For this exercise, reproduce the entries below exactly, but only from the line containing "intros Hs Ht." through the line containing "(** The effective", both included.
*** Supplied information Section Begins ***
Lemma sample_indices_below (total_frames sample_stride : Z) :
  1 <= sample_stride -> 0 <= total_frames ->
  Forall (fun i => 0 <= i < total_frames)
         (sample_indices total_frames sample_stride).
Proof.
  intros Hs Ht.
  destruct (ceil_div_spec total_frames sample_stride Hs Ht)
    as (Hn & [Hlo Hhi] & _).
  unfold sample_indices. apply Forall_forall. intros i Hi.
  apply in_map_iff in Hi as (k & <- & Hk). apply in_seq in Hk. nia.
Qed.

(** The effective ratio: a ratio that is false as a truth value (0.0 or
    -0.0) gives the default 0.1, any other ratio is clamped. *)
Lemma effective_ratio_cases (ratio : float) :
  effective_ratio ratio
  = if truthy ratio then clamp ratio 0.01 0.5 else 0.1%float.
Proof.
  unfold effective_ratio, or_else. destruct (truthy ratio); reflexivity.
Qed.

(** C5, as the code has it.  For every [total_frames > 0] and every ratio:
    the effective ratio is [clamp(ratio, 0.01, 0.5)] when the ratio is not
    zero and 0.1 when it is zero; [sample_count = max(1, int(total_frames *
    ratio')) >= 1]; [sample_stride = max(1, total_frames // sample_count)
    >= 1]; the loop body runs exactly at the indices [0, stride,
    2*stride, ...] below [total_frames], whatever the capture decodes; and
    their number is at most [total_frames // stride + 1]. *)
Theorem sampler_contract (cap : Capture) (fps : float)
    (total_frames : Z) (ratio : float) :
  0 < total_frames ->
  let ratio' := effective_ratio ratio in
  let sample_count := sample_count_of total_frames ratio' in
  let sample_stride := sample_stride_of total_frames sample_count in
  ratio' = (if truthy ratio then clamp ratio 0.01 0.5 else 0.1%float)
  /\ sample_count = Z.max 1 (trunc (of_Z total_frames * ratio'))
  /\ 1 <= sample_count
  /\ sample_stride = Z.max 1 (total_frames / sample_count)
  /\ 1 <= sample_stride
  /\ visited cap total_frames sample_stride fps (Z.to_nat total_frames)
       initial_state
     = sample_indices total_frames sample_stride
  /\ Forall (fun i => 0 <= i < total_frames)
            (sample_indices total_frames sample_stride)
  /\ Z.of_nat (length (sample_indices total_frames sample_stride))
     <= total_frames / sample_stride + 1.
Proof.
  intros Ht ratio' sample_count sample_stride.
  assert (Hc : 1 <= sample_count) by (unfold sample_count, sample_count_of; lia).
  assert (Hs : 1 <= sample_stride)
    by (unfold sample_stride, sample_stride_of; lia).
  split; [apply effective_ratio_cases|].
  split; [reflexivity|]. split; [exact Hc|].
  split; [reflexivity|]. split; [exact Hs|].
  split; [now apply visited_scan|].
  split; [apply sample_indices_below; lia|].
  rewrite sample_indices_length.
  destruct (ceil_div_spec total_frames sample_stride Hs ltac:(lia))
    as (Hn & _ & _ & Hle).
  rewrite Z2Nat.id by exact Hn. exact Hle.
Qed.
*** Supplied information Section Ends ***
*** Supplied information Section Begins ***
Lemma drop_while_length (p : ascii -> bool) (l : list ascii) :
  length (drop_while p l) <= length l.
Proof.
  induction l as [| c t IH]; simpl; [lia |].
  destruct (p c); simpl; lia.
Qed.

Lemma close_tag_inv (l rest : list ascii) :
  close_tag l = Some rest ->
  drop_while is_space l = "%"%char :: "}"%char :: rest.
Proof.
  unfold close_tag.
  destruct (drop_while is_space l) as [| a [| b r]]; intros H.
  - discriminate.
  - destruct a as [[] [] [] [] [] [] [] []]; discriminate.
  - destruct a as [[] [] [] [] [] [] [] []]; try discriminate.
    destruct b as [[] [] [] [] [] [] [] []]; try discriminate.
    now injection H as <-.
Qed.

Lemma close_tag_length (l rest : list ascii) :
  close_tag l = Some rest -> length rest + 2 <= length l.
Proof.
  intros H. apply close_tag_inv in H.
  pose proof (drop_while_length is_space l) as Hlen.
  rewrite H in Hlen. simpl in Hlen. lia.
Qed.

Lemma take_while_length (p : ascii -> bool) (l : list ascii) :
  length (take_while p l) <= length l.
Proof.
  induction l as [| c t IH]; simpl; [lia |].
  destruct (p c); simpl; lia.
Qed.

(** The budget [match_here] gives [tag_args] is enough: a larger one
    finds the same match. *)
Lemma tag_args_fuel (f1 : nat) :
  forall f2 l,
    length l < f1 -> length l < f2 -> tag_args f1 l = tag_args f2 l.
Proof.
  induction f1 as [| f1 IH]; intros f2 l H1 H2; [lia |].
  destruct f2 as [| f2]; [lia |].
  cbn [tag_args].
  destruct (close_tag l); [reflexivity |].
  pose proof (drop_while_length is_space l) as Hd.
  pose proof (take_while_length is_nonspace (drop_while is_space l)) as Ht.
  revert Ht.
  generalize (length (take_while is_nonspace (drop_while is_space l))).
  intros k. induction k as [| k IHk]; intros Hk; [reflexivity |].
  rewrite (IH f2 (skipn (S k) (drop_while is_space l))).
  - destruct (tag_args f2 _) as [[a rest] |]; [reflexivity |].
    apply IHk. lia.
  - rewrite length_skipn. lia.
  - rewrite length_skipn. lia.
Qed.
*** Supplied information Section Ends ***
Output:
  intros Hs Ht.
  destruct (ceil_div_spec total_frames sample_stride Hs Ht)
    as (Hn & [Hlo Hhi] & _).
  unfold sample_indices. apply Forall_forall. intros i Hi.
  apply in_map_iff in Hi as (k & <- & Hk). apply in_seq in Hk. nia.
Qed.

(** The effective ratio: a ratio that is false as a truth value (0.0 or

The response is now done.